PROBLEM DESCRIPTION | Which lines of the entries contain the string "bool"? Copy each of them.

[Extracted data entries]
Definition check_getnext_results : m Z :=
  s ← get;
  let special := mode (asp s) =? SNMP_MSG_GET in
  (if special then upd (fun a => set_mode (oldmode a) a) else skip) ;;
  getnext_slots special (slots (asp s)) 0.

(** [fuel] bounds the number of passes. *)
Fixpoint handle_getnext_loop (fuel : nat) : m Z :=
  s ← get;
  if negb (netsnmp_running (aworld s)) then mret SNMP_ERR_GENERR
  else
    d ← netsnmp_check_for_delegated;
    if (d : bool) then mret SNMP_ERR_NOERROR
    else
      _ ← check_acm ASN_PRIV_RETRY;
      count ← check_getnext_results;
      if count =? 0 then
        s ← get; mret (if netsnmp_running (aworld s) then SNMP_ERR_NOERROR else SNMP_ERR_GENERR)
      else
        netsnmp_reassign_requests ;;
        status ← handle_var_requests;
        if negb (status =? SNMP_ERR_NOERROR) then mret status
        else match fuel with O => lift None | S fuel => handle_getnext_loop fuel end.

(** ** The phases of a SET *)

Definition one_pass (a : agent_session) : bool := has_flag (flags (a_pdu a)) UCD_MSG_FLAG_ONE_PASS_ONLY.

(** The first [switch] of [handle_set]; the statistic apart. *)
Definition next_set_mode (mode status : Z) : Z :=
  let failed := negb (status =? SNMP_ERR_NOERROR) in
  if mode =? MODE_SET_BEGIN then MODE_SET_RESERVE1
  else if mode =? MODE_SET_RESERVE1 then if failed then MODE_SET_FREE else MODE_SET_RESERVE2
  else if mode =? MODE_SET_RESERVE2 then if failed then MODE_SET_FREE else MODE_SET_ACTION
  else if mode =? MODE_SET_ACTION then if failed then MODE_SET_UNDO else MODE_SET_COMMIT
  else if mode =? MODE_SET_COMMIT then if failed then FINISHED_FAILURE else FINISHED_SUCCESS
  else if mode =? MODE_SET_UNDO then FINISHED_FAILURE
  else if mode =? MODE_SET_FREE then FINISHED_FAILURE
  else mode.

Definition finished (mode : Z) : bool := (mode =? FINISHED_SUCCESS) || (mode =? FINISHED_FAILURE).

(** The pass through the handlers in [handle_set]. *)
Definition set_pass : m Z :=
  s ← get;
  (if finished (mode (asp s)) then skip
   else
     status ← handle_var_requests;
     s ← get;
     if negb (status =? SNMP_ERR_NOERROR) && (a_status (asp s) =? SNMP_ERR_NOERROR)
        || (status =? SNMP_ERR_COMMITFAILED) || (status =? SNMP_ERR_UNDOFAILED)
     then upd (set_a_status status) else skip) ;;
  gets (fun s => a_status (asp s)).

Definition handle_set : m Z :=
  s ← get;
  (if one_pass (asp s) then skip
   else
     (if mode (asp s) =? MODE_SET_BEGIN then
        count_statistic STAT_SNMPINSETREQUESTS ;; upd (set_a_status SNMP_ERR_NOERROR)
      else skip) ;;
     upd (set_mode (next_set_mode (mode (asp s)) (a_status (asp s))))) ;;
  set_pass.

(** A SET has at most five phases and the end. *)
Fixpoint set_loop (fuel : nat) : m Z :=
  s ← get;
  if finished (mode (asp s)) then mret (a_status (asp s))
  else
    match fuel with
    | O => lift None
    | S fuel =>
      _ ← handle_set;
      d ← netsnmp_check_for_delegated;
      if (d : bool) then mret SNMP_ERR_NOERROR
      else s ← get; if one_pass (asp s) then mret (a_status (asp s)) else set_loop fuel
    end.

Definition handle_set_loop : m Z := set_loop 6.

(** ** The state a sub-agent keeps between the phases *)

Definition save_set_cache : m unit :=
  s ← get;
  let a := asp s in
  modify (fun s => set_Sets (mksetcache (transid (a_pdu a)) (a_session a) (treecache a) (treecache_len a) (treecache_num a)
                                        (vbcount a) (requests a) (a_first a) (a_vars a) :: Sets s) s) ;;
  upd (fun a => set_requests [] (set_a_first None (set_treecache None a))).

WRITTEN SOLUTION |
    if (d : bool) then mret SNMP_ERR_NOERROR
Definition one_pass (a : agent_session) : bool := has_flag (flags (a_pdu a)) UCD_MSG_FLAG_ONE_PASS_ONLY.
Definition finished (mode : Z) : bool := (mode =? FINISHED_SUCCESS) || (mode =? FINISHED_FAILURE).
      if (d : bool) then mret SNMP_ERR_NOERROR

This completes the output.